What It Really Means When A Court Vacates A Criminal Conviction

In legal circles, criminal convictions are typically thought of as permanent. It is possible, though, under circumstances, which sometimes vary from state to state, to have certain criminal convictions overturned or vacated. That's true regardless of what the defendant's initial plea may have been, and regardless of the jury's verdict in the case, as FindLaw explains. Depending on the jurisdiction, here's a closer look at which convictions typically can and can't be vacated, what circumstances might justify an overturned conviction, and in broad terms, what the process of overturning a criminal conviction might be like.

One high-profile example of a vacated conviction came in 2019 when ex-NFL player Aaron Hernandez, who died by suicide while in prison, had his murder conviction overturned per Massachusetts state law. State law at that time stated should a defendant die while the appeals process is underway all criminal convictions would be vacated, based on 2019 CNN reporting (Hernandez' conviction was posthumously reinstated and that state law was changed). Another notable example came in 2022 when Adnan Syed, whose story was told in the popular true-crime podcast "Serial," had his murder conviction vacated two decades into serving his prison sentence, according to NPR.

Juror misconduct can justify an overturned conviction

As FindLaw goes on to note, circumstances which justify a vacated or overturned criminal conviction vary from state to state, but generally speaking evidence of juror misconduct in the court proceedings, such as failure to disclose outside influence or bias, is enough in most jurisdictions (via U.S. Legal). Other examples of what might lead to a vacated criminal conviction include a breached plea agreement, evidence of bias in the court itself, or errors on the part of the defense on behalf of their client. In the Syed case, crucial evidence was found to have been withheld from his attorneys, based on NPR reporting.

Mistakes or other examples of ineffectual performance by the defense is the most common reason overturned conviction cases are pursued, and the process to have a conviction overturned most often begins with a motion filed by defense attorneys on their client's behalf, according to the American Civil Liberties Union (ACLU). It's important to note that in some states, the conviction will not be completely expunged from an individual's record. If successful, their record will instead indicate the verdict was later overturned, vacated, or dismissed, as the ACLU goes on to note.

Not all convictions can be vacated

Again, the particulars of how convictions are overturned, and what kind of convictions are eligible to be vacated, vary widely.
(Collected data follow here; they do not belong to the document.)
Lemma extract_all_fuel (f1 f2 : nat) fr :
  (length (buf fr) <= f1)%nat -> (length (buf fr) <= f2)%nat -> extract_all f1 fr = extract_all f2 fr.
Proof.
  assert (forall f fr, length (buf fr) = 0%nat -> extract_all f fr = Done ([], fr)) as H0.
  { intros [|f] [b] Hb; [done|]. simpl in Hb. cbn [extract_all]. unfold try_extract. simpl buf.
    by replace (len b <? FRAME_HDR) with true by (unfold FRAME_HDR; lia_bool). }
  revert f2 fr. induction f1 as [|f1 IH]; intros [|f2] fr H1 H2; [done|by rewrite !H0 by lia..|].
  cbn [extract_all]. destruct (try_extract fr) as [[[r|] fr']| |] eqn:E; ostep; [|done..].
  apply try_extract_shorter in E. rewrite (IH f2) by lia. done.
Qed.

(** The loop equation, with no fuel. *)
Lemma extract_unfold fr :
  extract fr =
  '(r, fr) ← try_extract fr;
  match r with
  | None => Done ([], fr)
  | Some r => '(rs, fr) ← extract fr; Done (r :: rs, fr)
  end.
Proof.
  unfold extract at 1. rewrite (extract_all_fuel _ (S (length (buf fr)))) by lia. cbn [extract_all].
  destruct (try_extract fr) as [[[r|] fr']| |] eqn:E; ostep; [|done..].
  apply try_extract_shorter in E. unfold extract. by rewrite (extract_all_fuel _ (length (buf fr'))) by lia.
Qed.

(** [extract] is total; what it leaves holds no complete frame. *)
Lemma extract_total fr : exists rs fr', extract fr = Done (rs, fr') /\ try_extract fr' = Done (None, fr').
Proof.
  destruct fr as [b]. remember (length b) as n eqn:Hn. revert b Hn.
  induction (lt_wf n) as [n _ IH]. intros b ->. rewrite extract_unfold.
  destruct (try_extract_total (mk_reader b)) as ([r|] & fr' & E & Hr); rewrite E; ostep.
  - apply try_extract_shorter in E. destruct fr' as [b']. simpl in E.
    destruct (IH _ E b' eq_refl) as (rs & fr2 & E2 & H2). rewrite E2. ostep. by eexists _, _.
  - rewrite (Hr eq_refl) in *. by exists [], (mk_reader b).
Qed.

(** Extracting, then feeding and extracting, is feeding first. *)
Lemma extract_feed fr rs fr' more :
  extract fr = Done (rs, fr') ->
  extract (feed fr more) = ('(rs', fr2) ← extract (feed fr' more); Done (rs ++ rs', fr2)).
Proof.
  destruct fr as [b]. remember (length b) as n eqn:Hn. revert b Hn rs fr'.
  induction (lt_wf n) as [n _ IH]. intros b -> rs fr'. rewrite extract_unfold.
  destruct (try_extract_total (mk_reader b)) as ([r|] & fr1 & E & Hr); rewrite E; ostep.
  - intros ([rs1 fr2] & E1 & [= <- <-])%bind_Done. rewrite extract_unfold, (try_extract_feed _ _ _ _ E). ostep.
    apply try_extract_shorter in E. destruct fr1 as [b']. simpl in E.
    rewrite (IH _ E b' eq_refl rs1 fr2) by done. by destruct (extract (feed fr2 more)) as [[? ?]| |].
  - intros [= <- <-]. rewrite (Hr eq_refl). by destruct (extract _) as [[? ?]| |].
Qed.

(** ** Properties of the frame reader *)

Lemma read_chunks_whole fr chunks :
  try_extract fr = Done (None, fr) -> read_chunks fr chunks = extract (feed fr (concat chunks)).
Proof.
  revert fr. induction chunks as [|c chunks IH]; intros fr Hfr; cbn [read_chunks concat].
  - unfold feed. rewrite app_nil_r, extract_unfold. destruct fr as [b]. simpl. by rewrite Hfr.
  - destruct (extract_total (feed fr c)) as (rs & fr' & E & H'). rewrite E. ostep. rewrite IH by done.
    assert (feed fr (c ++ concat chunks) = feed (feed fr c) (concat chunks)) as ->
      by (unfold feed; simpl; by rewrite app_assoc).
    by rewrite (extract_feed _ _ _ _ E).
Qed.

Lemma resp_frame_body r :
  stage1.resp_ok r -> exists body, u32 (len body) /\ stage1.resp_frame r = stage1.frame body /\
    wire.from_proto_code body = r.
Proof.
  destruct r as [v| | | |]; intros Hr; [|by eexists [_]..|done].
  exists (wire.to_proto_code (wire.Value v) :: v). simpl in Hr. split; [|done].
  unfold u32 in *. simpl length. lia.
Qed.

Lemma extract_frames rs rest :
  Forall stage1.resp_ok rs ->
  extract (mk_reader (concat (stage1.resp_frame <$> rs) ++ rest)) =
  ('(rs', fr) ← extract (mk_reader rest); Done (rs ++ rs', fr)).
Proof.
  induction 1 as [|r rs Hr Hok IH].
  - simpl. by destruct (extract _) as [[? ?]| |].
  - destruct (resp_frame_body r Hr) as (body & Hb & E & Er). rewrite fmap_cons. cbn [concat].
    rewrite extract_unfold, E, <- app_assoc, try_extract_frame by done. ostep. rewrite IH, Er.
    by destruct (extract (mk_reader rest)) as [[? ?]| |].
Qed.

(** ** Lemmas: a connection *)

Definition is_error (a : N * Answer) : Prop := match a.2 with Reply _ => False | _ => True end.
Definition in_hand (w : Writer) : list Call := match w with Sending b _ => b | _ => [] end.
Definition encode_calls (cs : list Call) : bytes := fold_left encode_call cs [].

Lemma encode_call_app b c : encode_call b c = b ++ encode_call [] c.
Proof.
  unfold encode_call, wire.encode_raw. destruct (_ && _); simpl; [by rewrite app_nil_r|].
  by destruct (value c); rewrite <- !app_assoc.
Qed.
In broad terms, though, most jurisdictions consider certain types of convictions ineligible. For both misdemeanor and felony convictions In Washington State, for example, certain violent sexual offenses are not able to be overturned, nor are convictions for driving under the influence of drugs or alcohol (DUI), according to the ACLU. To be eligible, the defendant must not have already completed their sentence or paid fines in full, and no additional court case can be pending, among other stipulations. Those with multiple convictions may also have more than one overturned.  
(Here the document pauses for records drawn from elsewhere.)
(** A server that is not there: the report is printed, with nothing in it. *)
Example ex_refused :
  main [bstr "loadgen"] (fun _ => mk_env (IoErr 111) (fun _ => Done tt) [] []) 10 =
  Done ([Bench (mk_settings (bstr "127.0.0.1:9000") 10 (mk_cfg 16 64 50 64)); PrefillDone] ++
    results (mk_cfg 16 64 50 64) 10 (mk_shared 0 0 0 0) 0 0 0 0 0 0).
Proof. vm_compute. reflexivity. Qed.

Lemma main_reports_witness :
  exists before (lat : list Z) sh p50 p90 p99 p999 max,
    main [bstr "loadgen"; bstr "a:1"; bstr "2"] (fun _ => mk_env (IoErr 111) (fun _ => Done tt) [] [mk_round true true 7]) 10 =
      Done (before ++ results (mk_cfg 2 64 50 64) 10 sh (len lat) p50 p90 p99 p999 max) /\
    total_ops sh = wrap64 (len lat * 64) /\ p99 <= p999 <= max.
Proof.
  destruct (main_reports [bstr "loadgen"; bstr "a:1"; bstr "2"]
    (fun _ => mk_env (IoErr 111) (fun _ => Done tt) [] [mk_round true true 7]) 10)
    as (before & lat & sh & p50 & p90 & p99 & p999 & max & E & _ & Ho & _ & Hm & _);
    [by vm_compute|by vm_compute|by intros t|by vm_compute|].
  exists before, lat, sh, p50, p90, p99, p999, max. split_and!; [exact E|exact Ho|exact (proj1 Hm)|exact (proj2 Hm)].
Defined.

End load_main.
According to NPR , there were 2,400 vacated convictions in the U.S. in the years spanning 1989 to 2019, and withholding evidence from the defense was the most common cause, based on data from the National Registry of Exonerations. Speaking with NPR, registry director Simon Cole said "Prosecutorial misconduct and police misconduct are the most common contributing factors ... And within that, the concealing of evidence," such as what was found to have happened in the Syed case. If a motion to overturn a conviction is successful, prosecutors may also pursue the case again, as FindLaw also notes.